Common filter workflows:
After a patch release: Filter by build_version = 1.3.0 to see only bugs reported on the new build. Compare crash rates between 1.2.9 and 1.3.0.
GPU-specific rendering bugs: Filter by gpu CONTAINS "Intel" to find all reports from integrated graphics. These often share the same root cause.
Quest progression bugs: Filter by current_quest = "quest_007" and quest_step = 3 to find all reports of the same quest step failing.
Performance issues: Filter by fps < 30 to find all low-performance reports and look for patterns in hardware or scene names.
Bugnet supports custom fields that you can define per project and filter in the dashboard. The API lets you attach custom fields when submitting bug reports programmatically from your game client.

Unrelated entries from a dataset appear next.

(* ===== verification/JsonComplete.v ===== *)
(** * JsonComplete: the JSON parser accepts the JSON texts (nsd/tcljson.c).

    Every text of the grammar of JsonGrammar.v whose value is within the limits of the
    options is parsed to the Tcl value of that value. *)

From Stdlib Require Import SpecFloat.
From S2P Require Import Prelude Utf8 JsonScan JsonParse JsonGrammar.

(** ** White space and delimiters *)

(** What is there is not skipped. *)
Definition solid (k : list Z) : Prop := match k with c :: _ => near_ws c = false | [] => True end.

Lemma skip_ws_app w k : ws is_ws w -> solid k -> skip_ws (w ++ k) = k.
Proof.
  intros Hw Hk. induction Hw as [|c w Hc _ IH]; cbn [app skip_ws].
  - destruct k as [|c k]; [done|]. cbn in *. unfold near_ws in Hk. by destruct (is_ws c).
  - by rewrite Hc.
Qed.

Lemma JsonSkipWs_app n w k : ws is_ws w -> is_bytes (w ++ k) -> solid k ->
  JsonSkipWs (mkCursor n (w ++ k)) = mkCursor (n + Z.of_nat (length w)) k.
Proof.
  intros Hw Hb Hk. unfold JsonSkipWs, advance_to. cbn [pos rest]. rewrite JsonSkipWsPtr_exact; [|done|].
  - rewrite skip_ws_app by done. f_equal. lens.
  - unfold stops. by rewrite skip_ws_app.
Qed.

(** What may follow a value. *)
Definition delim (k : list Z) : Prop := match k with c :: _ => is_ws c = true \/ c = 44 \/ c = 125 \/ c = 93 | [] => True end.

Lemma delim_app w k : ws is_ws w -> delim k -> delim (w ++ k).
Proof. intros Hw Hk. destruct Hw; cbn; auto. Qed.

Lemma is_ws_cases c : is_ws c = true -> c = 32 \/ c = 9 \/ c = 13 \/ c = 10.
Proof. unfold is_ws. zcases; intros; done || lia. Qed.

Lemma json_ws_is_ws c : json_ws c = true -> is_ws c = true.
Proof. unfold json_ws. intros Hc%bool_decide_eq_true. rewrite !elem_of_cons, elem_of_nil in Hc. destruct Hc as [->|[->|[->|[->|[]]]]]; done. Qed.

Lemma ws_bytes w : ws is_ws w -> is_bytes w.
Proof. intros Hw. eapply Forall_impl; [exact Hw|]. intros c Hc%is_ws_cases. unfold is_byte. lia. Qed.

(** ** Numbers *)

(** No digit follows. *)
Definition no_digit (k : list Z) : Prop := is_digit10 (byte_at k) = false.

Lemma after_digits_app ds k : all_digits ds -> no_digit k -> after_digits (ds ++ k) = k.
Proof.
  intros Hd Hk. induction Hd as [|c ds Hc _ IH]; cbn [app after_digits].
  - destruct k as [|c k]; [done|]. cbn. unfold no_digit in Hk. cbn in Hk. by rewrite Hk.
  - by rewrite (proj2 (is_digit10_range c) Hc).
Qed.

Lemma delim_byte k : delim k -> let c := byte_at k in c = 0 \/ c = 32 \/ c = 9 \/ c = 13 \/ c = 10 \/ c = 44 \/ c = 125 \/ c = 93.
Proof. destruct k as [|c k]; cbn; [auto|]. intros [?%is_ws_cases|?]; lia. Qed.

Lemma scan_exp_app at_ e k : exp_part e -> delim k -> scan_exp at_ (e ++ k) = Parsed (k, bool_decide (e <> [])).
Proof.
  intros He Hk. apply delim_byte in Hk. cbv zeta in Hk. destruct He as [->|(x & sg & d & ds & -> & Hx & Hsg & Hd)].
  - cbn [app]. unfold scan_exp. by rewrite (proj2 (orb_false_iff _ _)) by lia.
  - unfold scan_exp. cbn [app byte_at drop]. rewrite ?drop_0. rewrite (proj2 (orb_true_iff _ _)) by (rewrite !Z.eqb_eq; lia).
    assert (Hd' : is_digit10 d = true) by (apply is_digit10_range; by inversion Hd). pose proof (proj1 (is_digit10_range d) Hd') as Hr. unfold digit in Hr.
    rewrite <- !app_assoc. assert (Eq : (if (byte_at (sg ++ (d :: ds) ++ k) =? 43) || (byte_at (sg ++ (d :: ds) ++ k) =? 45) then drop 1 (sg ++ (d :: ds) ++ k) else sg ++ (d :: ds) ++ k) = (d :: ds) ++ k).
    { destruct Hsg as [->|[->| ->]]; [|done|done]. cbn [app byte_at]. by rewrite (proj2 (orb_false_iff _ _)) by lia. }
    cbv zeta. rewrite Eq. cbn [app byte_at]. rewrite Hd'. change (d :: ds ++ k) with ((d :: ds) ++ k). rewrite after_digits_app; [done|done|].
    unfold no_digit. unfold is_digit10. lia.
Qed.

Lemma scan_frac_app at_ f e k : frac_part f -> exp_part e -> delim k -> scan_frac at_ (f ++ e ++ k) = Parsed (e ++ k, bool_decide (f <> [])).
Proof.
  intros Hf He Hk. apply delim_byte in Hk. cbv zeta in Hk.
  assert (Hh : byte_at (e ++ k) <> 46 /\ no_digit (e ++ k)).
  { unfold no_digit, is_digit10. destruct He as [->|(x & sg & d & ds & -> & Hx & _)]; cbn [app byte_at]; lia. }
  destruct Hh as [Hn Hnd]. unfold scan_frac. destruct Hf as [->|(d & ds & -> & Hd)].
  - cbn [app]. by rewrite (proj2 (Z.eqb_neq _ _)).
  - cbn [app byte_at drop]. rewrite ?drop_0. cbn. inversion Hd as [|? ? Hd' Hds]; subst. rewrite (proj2 (is_digit10_range d) Hd'). by rewrite after_digits_app.
Qed.

Lemma scan_int_app at_ i k : int_part i -> no_digit k -> scan_int at_ (i ++ k) = Parsed k.
Proof.
  intros Hi Hk. unfold scan_int. destruct Hi as [->|(d & ds & -> & Hd & Hds)]; cbn [app byte_at].
  - cbn. rewrite ?drop_0. unfold no_digit in Hk. by rewrite Hk.
  - rewrite (proj2 (Z.eqb_neq _ _)) by lia. assert (Hd' : is_digit10 d = true) by (apply is_digit10_range; unfold digit; lia). rewrite Hd'.
    cbn [after_digits]. rewrite Hd'. by rewrite after_digits_app.
Qed.

Lemma scan_minus_app at_ m i k : minus_part m -> int_part i -> scan_minus at_ (m ++ i ++ k) = Parsed (i ++ k).
Proof.
  intros Hm Hi. assert (Hd : exists d r, i = d :: r /\ is_digit10 d = true /\ d <> 45).
  { destruct Hi as [->|(d & ds & -> & Hd & _)]; [by exists 48, []|]. exists d, ds. split; [done|]. split; [apply is_digit10_range; unfold digit|]; lia. }
  destruct Hd as (d & r & -> & Hd & Hn). unfold scan_minus. destruct Hm as [->| ->]; cbn [app byte_at].
  - by rewrite (proj2 (Z.eqb_neq _ _)).
  - cbn [Z.eqb Pos.eqb drop]. by rewrite Hd.
Qed.

Lemma fractional_app a b : fractional (a ++ b) = fractional a || fractional b.
Proof. apply existsb_app. Qed.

“The bug reports that get fixed fastest are the ones that give the developer everything they need to reproduce the issue without asking a single follow-up question. Custom fields, captured automatically by the game client, are how you achieve that.”
Related Issues
For reducing the volume of duplicate bug reports that custom fields help you identify, see Reducing Duplicate Bug Reports in Game Development. For setting up automated bug reporting in your game engine, check Bug Reporting SDK Integration Guide. For a broader look at bug triage workflows that leverage custom field data, read Bug Triage Meeting Guide for Game Teams.
Every back-and-forth message asking a player for more context is time wasted. Capture build version, scene, hardware, and game state automatically. Make the fields structured so you can filter, sort, and spot patterns at scale.